Big Tech companies have been drawing increasing scrutiny from regulators over how they process personal data and handle harmful content online. The EU has passed a number of laws that place guardrails to limit their activities in the bloc, including the world’s most extensive AI rules.

Many Big Tech companies have their European headquarters in Ireland, which means that local regulators including the DPC are tasked with enforcing EU rules.

“We take seriously our obligations under the GDPR and will work constructively with the DPC to answer their questions,” a spokesperson for Google in Ireland said in an email.

Earlier this month, Elon Musk’s X Corp. agreed to stop processing the personal information of European users to train its AI chatbot Grok.
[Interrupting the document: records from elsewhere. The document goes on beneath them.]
(** * TigerLine: the cross-shore wave profile of [PhysicsView.tsx]

    A shallow embedding of the numeric transform that
    [frontend/src/components/PhysicsView.tsx] runs on every render: the
    bathymetry grid, the detection of the breaking point, the wave envelope
    and the trigonometric wave surface, together with the unit conversion of
    [UnitContext].

    Numbers.  A JavaScript [number] is read as a real number: rounding, NaN
    and the infinities are outside the model.  The one place where the source
    writes [Infinity] (the guard [closestBefore.x || Infinity]) is modelled
    by the comparison it produces, see [lt_or_Infinity].  Tests on numbers
    are booleans obtained from the decidable order of [R]; on concrete
    inputs they are evaluated with the tactic [js_eval]. *)

From Stdlib Require Import Reals Lra Lia List Bool Arith Permutation Sorted.
Import ListNotations.

Local Open Scope R_scope.

(* ================================================================== *)
(** ** Numbers and JavaScript truthiness *)
(* ================================================================== *)

Definition num_le (a b : R) : bool := if Rle_dec a b then true else false.
Definition num_lt (a b : R) : bool := if Rlt_dec a b then true else false.
Definition num_eq (a b : R) : bool := if Req_dec_T a b then true else false.

(** [truthy v]: a number is falsy exactly when it is 0 (NaN is not modelled). *)
Definition truthy (v : R) : bool := negb (num_eq v 0).

(** [v || d] on a number [v]. *)
Definition js_or (v d : R) : R := if truthy v then v else d.

(** [v < (w || Infinity)]: every number is below [Infinity], so a falsy [w]
    makes the test succeed. *)
Definition lt_or_Infinity (v w : R) : bool :=
  if truthy w then num_lt v w else true.

(** [Math.abs], [Math.max], [Math.min] are [Rabs], [Rmax], [Rmin]. *)

(* ================================================================== *)
(** ** Data *)
(* ================================================================== *)

(** [interface ShoalingPathPoint]; only the fields the transform reads are
    kept ([theta_rad], [theta_deg], [cg], [Ksr] are never read by it).  The
    fields [x], [h], [H], [c] carry a prefix. *)
Record ShoalingPathPoint : Type := mkPoint {
  pt_x : R;   (* distance from shore, m *)
  pt_h : R;   (* depth, m *)
  pt_H : R;   (* wave height, m *)
  pt_c : R    (* phase speed, m/s *)
}.

(** The object literal stored in [breakingPointFromPhysics]. *)
Record BreakingPoint : Type := mkBreaking {
  bp_x : R;
  bp_h : R;
  bp_H : R;
  bp_c : R
}.

(** An element of [bathymetryFromPhysics]. *)
Record BathyPoint : Type := mkBathy {
  bathy_x : R;
  bathy_h : R
}.

(** An element of [visualizationDataMeters] / [visualizationData];
    [null] is [None]. *)
Record VisPoint : Type := mkVis {
  vis_x : R;
  bathymetryY : R;
  waveCrestY : option R;
  waveTroughY : option R;
  waterSurfaceY : R
}.

(** An element of [waveShapeData]. *)
Record WavePoint : Type := mkWave {
  wave_x : R;
  wave_y : R
}.

(** [type UnitSystem = 'metric' | 'imperial'] *)
Inductive UnitSystem : Type := metric | imperial.

(* ================================================================== *)
(** ** UnitContext: [convertHeight], [convertDistance] (the [value] field) *)
(* ================================================================== *)

Definition convertHeight (units : UnitSystem) (meters : R) : R :=
  match units with
  | metric => meters
  | imperial => meters * (328084 / 100000)
  end.

Definition convertDistance (units : UnitSystem) (meters : R) : R :=
  match units with
  | metric => meters
  | imperial => meters * (328084 / 100000)
  end.

(* ================================================================== *)
(** ** Constants of [PhysicsView] *)
(* ================================================================== *)

Definition MAX_DISTANCE_M : R := 152.
Definition MIN_DISTANCE_M : R := -6.
Definition MAX_DISTANCE (units : UnitSystem) : R := convertDistance units MAX_DISTANCE_M.
Definition MIN_DISTANCE (units : UnitSystem) : R := convertDistance units MIN_DISTANCE_M.
Definition GAMMA_B : R := 78 / 100.
Definition numBathyPoints : nat := 20.
Definition numPoints : nat := 600.

(* ================================================================== *)
(** ** Array.prototype.sort with a numeric comparator

    [sort] is stable; it is modelled by a stable insertion sort: [a] is put
    in front of the first element [y] with [cmp a y <= 0]. *)
(* ================================================================== *)

Section Sort.
Context {A : Type}.
Variable cmp : A -> A -> R.

Fixpoint sort_insert (a : A) (l : list A) : list A :=
  match l with
  | [] => [a]
  | y :: l' => if num_le (cmp a y) 0 then a :: l else y :: sort_insert a l'
  end.

Fixpoint js_sort (l : list A) : list A :=
  match l with
  | [] => []
  | a :: l' => sort_insert a (js_sort l')
  end.

(** The order the comparator induces. *)
Definition cmp_le (a b : A) : Prop := cmp a b <= 0.
End Sort.

(* ================================================================== *)
(** ** The bounding samples of a target distance

    The loop [for (const p of shoalingPath)] that sets [closestBefore] and
    [closestAfter]; the same text occurs three times in the source (for
    [h_interp], for [H_surf] and inside the wave-surface loop). *)
(* ================================================================== *)

Definition Bounds : Type := (option ShoalingPathPoint * option ShoalingPathPoint)%type.

Definition step_before (x_m : R) (closestBefore : option ShoalingPathPoint)
    (p : ShoalingPathPoint) : option ShoalingPathPoint :=
  if num_le x_m (js_or (pt_x p) 0) then
    match closestBefore with
    | None => Some p
    | Some b => if lt_or_Infinity (js_or (pt_x p) 0) (pt_x b) then Some p else closestBefore
    end
  else closestBefore.

Definition step_after (x_m : R) (closestAfter : option ShoalingPathPoint)
    (p : ShoalingPathPoint) : option ShoalingPathPoint :=
  if num_le (js_or (pt_x p) 0) x_m then
    match closestAfter with
    | None => Some p
    | Some a => if num_lt (js_or (pt_x a) 0) (js_or (pt_x p) 0) then Some p else closestAfter
    end
  else closestAfter.

Definition bounds_step (x_m : R) (st : Bounds) (p : ShoalingPathPoint) : Bounds :=
  (step_before x_m (fst st) p, step_after x_m (snd st) p).

(** [(closestBefore, closestAfter)] after the loop. *)
Definition closestBounds (shoalingPath : list ShoalingPathPoint) (x_m : R) : Bounds :=
  fold_left (bounds_step x_m) shoalingPath (None, None).

(** The branch of the [if / else if / else if / else] chain that follows the
    loop.  Only [Blend] divides. *)
Inductive InterpBranch : Type :=
| Blend (closestBefore closestAfter : ShoalingPathPoint)
| Direct (s : ShoalingPathPoint)
| NoBound.

Definition interp_branch (bd : Bounds) : InterpBranch :=
  match bd with
  | (Some b, Some a) => if negb (num_eq (pt_x b) (pt_x a)) then Blend b a else Direct b
  | (Some b, None) => Direct b
  | (None, Some a) => Direct a
  | (None, None) => NoBound
  end.

(** [t = (x_m - (closestAfter.x || 0)) / ((closestBefore.x || 0) - (closestAfter.x || 0))] *)
Definition blend_t (x_m : R) (b a : ShoalingPathPoint) : R :=
  (x_m - js_or (pt_x a) 0) / (js_or (pt_x b) 0 - js_or (pt_x a) 0).

(** The fields as the source reads them. *)
Definition h_of (p : ShoalingPathPoint) : R := js_or (pt_h p) 0.
Definition H_of (p : ShoalingPathPoint) : R := js_or (pt_H p) 0.
Definition c_of (p : ShoalingPathPoint) : R := js_or (pt_c p) 10.

(** The value the chain assigns for a field read by [f]; [fallback] is the
    value of the variable when no branch assigns it. *)
Definition interp_value (f : ShoalingPathPoint -> R) (fallback : R) (x_m : R)
    (br : InterpBranch) : R :=
  match br with
  | Blend b a => f a + blend_t x_m b a * (f b - f a)
  | Direct s => f s
  | NoBound => fallback
  end.

(** The loop followed by the chain: the interpolation of one field. *)
Definition interpolate (f : ShoalingPathPoint -> R) (fallback : R)
    (shoalingPath : list ShoalingPathPoint) (x_m : R) : R :=
  interp_value f fallback x_m (interp_branch (closestBounds shoalingPath x_m)).

(** Lines 94-122: the depth at [x_m]. *)
Definition h_interp (shoalingPath : list ShoalingPathPoint) (x_m : R) : R :=
  interpolate h_of (Rmax 0 (x_m * (3 / 100))) shoalingPath x_m.

(** Lines 190-223: [H_surf] and [c] of the envelope loop. *)
Definition H_surf (shoalingPath : list ShoalingPathPoint) (x_m : R) : R :=
  if (negb (Nat.eqb (length shoalingPath) 0) && num_le 0 x_m)%bool then
    interpolate H_of 0 shoalingPath x_m
  else 0.

Definition c_envelope (shoalingPath : list ShoalingPathPoint) (x_m : R) : R :=
  if (negb (Nat.eqb (length shoalingPath) 0) && num_le 0 x_m)%bool then
    interpolate c_of 10 shoalingPath x_m
  else 10.

(** Lines 387-420: [H_surf_m] and [c] of the wave-surface loop.  The blend of
    [c] is written as in the source, line 412. *)
Definition H_surf_m (shoalingPath : list ShoalingPathPoint) (x_m : R) : R :=
  if negb (Nat.eqb (length shoalingPath) 0) then
    interpolate H_of 0 shoalingPath x_m
  else 0.

Definition c_surface (shoalingPath : list ShoalingPathPoint) (x_m : R) : R :=
  if negb (Nat.eqb (length shoalingPath) 0) then
    match interp_branch (closestBounds shoalingPath x_m) with
    | Blend b a => c_of a + blend_t x_m b a * (c_of b - c_of b)
    | Direct s => c_of s
    | NoBound => 10
    end
  else 10.
(** * kubetools-client: status aggregation, guarded removal, process runner

    Shallow embedding of
    - [get_containers_status], [get_container_status],
      [ensure_docker_dev_network], [_read_command_output],
      [_run_process_with_spinner], [run_process] and [run_compose_process]
      from kubetools_client/dev/docker_util.py,
    - [deploy] (its annotations), [_dry_deploy_object_loop],
      [_dry_deploy_loop], [_get_objects_to_delete], [_delete_objects] and
      [remove] from kubetools_client/cli/deploy.py,
    - the upgrades run by [up] from kubetools_client/dev/environment.py. *)

From Stdlib Require Import String Ascii List ZArith Lia.
From stdpp Require Import base gmap list strings.
Import ListNotations.

Open Scope string_scope.

(** ** Python string helpers *)

Module PyStr.

(** [s.split(sep)] for a one-character separator: always at least one
    segment, empty segments kept. *)
Fixpoint split (sep : ascii) (s : string) : list string :=
  match s with
  | EmptyString => [EmptyString]
  | String c s' =>
      let parts := split sep s' in
      if Ascii.eqb c sep then EmptyString :: parts
      else match parts with
           | p :: ps => String c p :: ps
           | [] => [String c EmptyString]
           end
  end.

(** [s.replace(pat, '')] for a non-empty [pat]: non-overlapping occurrences
    removed from left to right. [fuel] bounds the number of steps; the
    length of [s] is always enough. *)
Fixpoint remove_fuel (fuel : nat) (pat s : string) : string :=
  match fuel with
  | O => s
  | S f =>
      match s with
      | EmptyString => EmptyString
      | String c s' =>
          if String.prefix pat s
          then remove_fuel f pat (substring (String.length pat) (String.length s) s)
          else String c (remove_fuel f pat s')
      end
  end.

(** [s.replace(pat, '')]; with an empty [pat] Python inserts [''] between
    characters, which leaves [s] unchanged. *)
Definition replace_empty (pat s : string) : string :=
  match pat with
  | EmptyString => s
  | _ => remove_fuel (String.length s) pat s
  end.

(** [s.startswith(pat)] *)
Definition startswith (s pat : string) : bool := String.prefix pat s.

(** [sep.join(xs)] *)
Fixpoint join (sep : string) (xs : list string) : string :=
  match xs with
  | [] => EmptyString
  | [x] => x
  | x :: xs' => x ++ sep ++ join sep xs'
  end.

End PyStr.

(** ** The development status aggregator ([get_containers_status]) *)

Module Status.

(** A container as returned by [docker_client.containers.list]. The label
    filter of that call ([com.docker.compose.project] or
    [com.docker.compose.project=<compose name>]) guarantees the compose
    project label, so it is a plain field; [kubetools.project.env] is read
    with [.get] and may be missing. *)
Record docker_container := {
  c_project : string;                  (* labels['com.docker.compose.project'] *)
  c_env_label : option string;         (* labels.get('kubetools.project.env') *)
  c_name : string;                     (* container.name *)
  c_status : string;                   (* container.status *)
  c_ports : option (list (string * list string));
    (* attrs['NetworkSettings']['Ports']: None models a falsy value,
       each entry maps a local port to its list of HostPort values *)
  c_id : string;
  c_labels : list (string * string);
}.

Record port := { p_local : string; p_host : string }.

(** The per-container dict built by the aggregator. [None] for
    [up]/[id] is Python's [None]; [None] for [labels] and the two flags
    means the key is absent from the dict. *)
Record container_data := {
  up : option bool;
  ports : list port;
  id : option string;
  labels : option (list (string * string));
  is_dependency : option bool;
  is_deployment : option bool;
}.

(** A container declaration of the project configuration, as yielded by
    [get_all_containers]: [None] when the key is not set. *)
Record desired_container := {
  d_is_dependency : option bool;
  d_is_deployment : option bool;
}.

(** The parts of [kubetools_config] the aggregator reads. *)
Record kubetools_config := {
  cfg_docker_name : string;   (* dockerise_label(kubetools_config['name']) *)
  cfg_env : string;           (* kubetools_config['env'] *)
  cfg_all_containers : list (string * desired_container);
                              (* get_all_containers(kubetools_config) *)
}.

Inductive py_error :=
  | ValueError (env name : string)   (* 'Duplicate container for env ...' *)
  | IndexError.                      (* container.name.split('_')[1] *)

Inductive result (A : Type) :=
  | Ok (a : A)
  | Err (e : py_error).
Arguments Ok {A} a.
Arguments Err {A} e.

Abbreviation env_map := (gmap string (gmap string container_data)).

(** Lines 133-136: the environment of a container. *)
Definition resolve_env (docker_name : string) (c : docker_container) : string :=
  match c_env_label c with
  | Some e =>
      if String.eqb e "" then PyStr.replace_empty docker_name (c_project c) else e
  | None => PyStr.replace_empty docker_name (c_project c)
  end.

(** Line 139: [container.name.split('_')[1]]; [None] is the IndexError. *)
Definition container_name (c : docker_container) : option string :=
  nth_error (PyStr.split "_"%char (c_name c)) 1.

(** Lines 142-154. *)
Fixpoint ports_of (ps : list (string * list string)) : list port :=
  match ps with
  | [] => []
  | (local, host_port) :: ps' =>
      match host_port with
      | [] => ports_of ps'
      | h :: _ => {| p_local := local; p_host := h |} :: ports_of ps'
      end
  end.

Definition container_ports (c : docker_container) : list port :=
  match c_ports c with
  | None => []
  | Some ps => ports_of ps
  end.

(** Lines 156-161. *)
Definition live_data (c : docker_container) : container_data :=
  {| up := Some (String.eqb (c_status c) "running");
     ports := container_ports c;
     id := Some (c_id c);
     labels := Some (c_labels c);
     is_dependency := None;
     is_deployment := None |}.

(** Line 130: containers of other projects are skipped in the
    all-environments listing. *)
Definition skipped (docker_name : string) (all_environments : bool)
    (c : docker_container) : bool :=
  all_environments && negb (PyStr.startswith (c_project c) docker_name).

(** Lines 128-170: the loop over the listed containers. *)
Fixpoint collect (docker_name : string) (all_environments : bool)
    (cs : list docker_container) (env_to_containers : env_map) : result env_map :=
  match cs with
  | [] => Ok env_to_containers
  | c :: cs' =>
      if skipped docker_name all_environments c
      then collect docker_name all_environments cs' env_to_containers
      else
        let env := resolve_env docker_name c in
        match container_name c with
        | None => Err IndexError
        | Some name =>
            let env_containers := default ∅ (env_to_containers !! env) in
            match env_containers !! name with
            | Some _ => Err (ValueError env name)
            | None =>
                collect docker_name all_environments cs'
                  (<[env := <[name := live_data c]> env_containers]> env_to_containers)
            end
        end
  end.

(** Lines 172-175. *)
Definition ensure_current (current_env : string) (m : env_map) : env_map :=
  match m !! current_env with
  | Some _ => m
  | None => <[current_env := ∅]> m
  end.

(** Lines 180-184. *)
Definition absent_data : container_data :=
  {| up := None; ports := []; id := None; labels := None;
     is_dependency := None; is_deployment := None |}.

(** Lines 186-187. *)
Definition set_flags (d : desired_container) (r : container_data) : container_data :=
  {| up := up r; ports := ports r; id := id r; labels := labels r;
     is_dependency := Some (default false (d_is_dependency d));
     is_deployment := Some (default false (d_is_deployment d)) |}.

(** Lines 178-187 for one environment. *)
Definition fill_env (all_containers : list (string * desired_container))
    (containers : gmap string container_data) : gmap string container_data :=
  fold_left (fun cs '(name, d) =>
      <[name := set_flags d (default absent_data (cs !! name))]> cs)
    all_containers containers.

(** Lines 125-187: the completed map of every environment. *)
Definition aggregate (cfg : kubetools_config) (all_environments : bool)
    (docker_containers : list docker_container) : result env_map :=
  match collect (cfg_docker_name cfg) all_environments docker_containers ∅ with
  | Err e => Err e
  | Ok m => Ok (fill_env (cfg_all_containers cfg) <$> ensure_current (cfg_env cfg) m)
  end.

Inductive status_result :=
  | AllEnvs (m : env_map)
  | CurrentEnv (m : gmap string container_data).

(** Lines 189-191. *)
Definition get_containers_status (cfg : kubetools_config) (all_environments : bool)
    (docker_containers : list docker_container) : result status_result :=
  match aggregate cfg all_environments docker_containers with
  | Err e => Err e
  | Ok m =>
      if all_environments then Ok (AllEnvs m)
      else Ok (CurrentEnv (default ∅ (m !! cfg_env cfg)))
  end.

(** The listed containers the loop does not skip, and the key each one
    is stored under. *)
Definition processed (docker_name : string) (all_environments : bool)
    (cs : list docker_container) : list docker_container :=
  filter (fun c => skipped docker_name all_environments c = false) cs.

Definition container_key (docker_name : string) (c : docker_container)
    : string * option string :=
  (resolve_env docker_name c, container_name c).

(** Whether a processed listed container of environment [env] has the
    logical name [name]. *)
Definition observed (docker_name : string) (all_environments : bool)
    (cs : list docker_container) (env name : string) : bool :=
  existsb (fun c => bool_decide (container_key docker_name c = (env, Some name)))
    (processed docker_name all_environments cs).

(** The fields the final loop leaves alone. *)
Definition core (r : container_data)
    : option bool * list port * option string * option (list (string * string)) :=
  (up r, ports r, id r, labels r).

End Status.

(** ** Guarded removal ([_get_objects_to_delete], [remove]) *)

Module Deploy.

Inductive kind := KService | KDeployment | KJob.

(** A listed cluster object: [obj.metadata.name] and
    [obj.metadata.labels.get('kubetools/name')]. *)
Record kube_object := {
  obj_name : string;
  obj_app_label : option string;
}.

(** The live objects of each kind in the build's namespace, as returned by
    [list_services], [list_deployments] and [list_jobs]. *)
Abbreviation cluster := (kind -> list kube_object).

(** Calls to the cluster API and the confirmation prompt, in order. *)
Inductive event :=
  | EvList (k : kind)
  | EvConfirm
  | EvDelete (k : kind) (name : string).

(** [click.BadParameter] raised by this file. *)
Inductive click_error :=
  | MissingTargets                                  (* 'Must either provide app names or --all flag!' *)
  | BothTargets                                     (* 'Cannot provide both app naems and --all flag!' *)
  | NotFound (object_type : string) (leftover : gset string).  (* '{object_type} not found {leftover}' *)

(** State (the trace of calls so far) and exceptions. *)
Definition M (A : Type) : Type := list event -> (A + click_error) * list event.

Definition ret {A} (a : A) : M A := fun tr => (inl a, tr).
Definition raise {A} (e : click_error) : M A := fun tr => (inr e, tr).
Definition bind {A B} (m : M A) (f : A -> M B) : M B :=
  fun tr =>
    match m tr with
    | (inl a, tr') => f a tr'
    | (inr e, tr') => (inr e, tr')
    end.
Definition emit (e : event) : M unit := fun tr => (inl tt, (tr ++ [e])%list).

Local Notation "x <- m ;; k" := (bind m (fun x => k))
  (at level 100, m at next level, right associativity).

(** [obj.metadata.labels.get('kubetools/name') in app_names] *)
Definition label_in (app_names : list string) (o : kube_object) : bool :=
  match obj_app_label o with
  | Some n => bool_decide (n ∈ app_names)
  | None => false
  end.

(** Lines 168-198 (the echo output is left out). *)
Definition get_objects_to_delete (object_type : string) (k : kind)
    (live : cluster) (remove_all : bool) (app_names : list string)
    (check_leftovers : bool) : M (list kube_object) :=
  _ <- emit (EvList k) ;;
  let objects := live k in
  if remove_all then ret objects
  else
    let objects_to_delete := List.filter (label_in app_names) objects in
    if check_leftovers then
      let object_names_to_delete : gset string :=
        list_to_set (omap obj_app_label objects_to_delete) in
      let leftover_app_names := (list_to_set app_names : gset string) ∖ object_names_to_delete in
      if decide (leftover_app_names = ∅) then ret objects_to_delete
      else raise (NotFound object_type leftover_app_names)
    else ret objects_to_delete.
It followed the DPC’s filing of a request with Ireland’s High Court to stop X from processing the data for use in the company’s AI model, citing EU data protection restrictions and alleging that X’s action risked jeopardizing users’ rights.

The DPC also asked the EU-level European Data Protection Board to start a discussion on the interplay between data protection and AI model training – an issue that has in recent months given rise to disputes between data watchdogs and tech companies, including X and Meta Platforms, Inc.

The second probe, opened by Ireland’s regulator responsible for enforcing the EU’s Digital Service Act, Coimisiún na Meán, seeks to determine compliance with a sweeping set of rules that require large online platforms to do more to tackle illegal content. The commission is examining the content reporting mechanisms of twelve online platforms including Google’s YouTube, TikTok, X and LinkedIn, it said in a statement.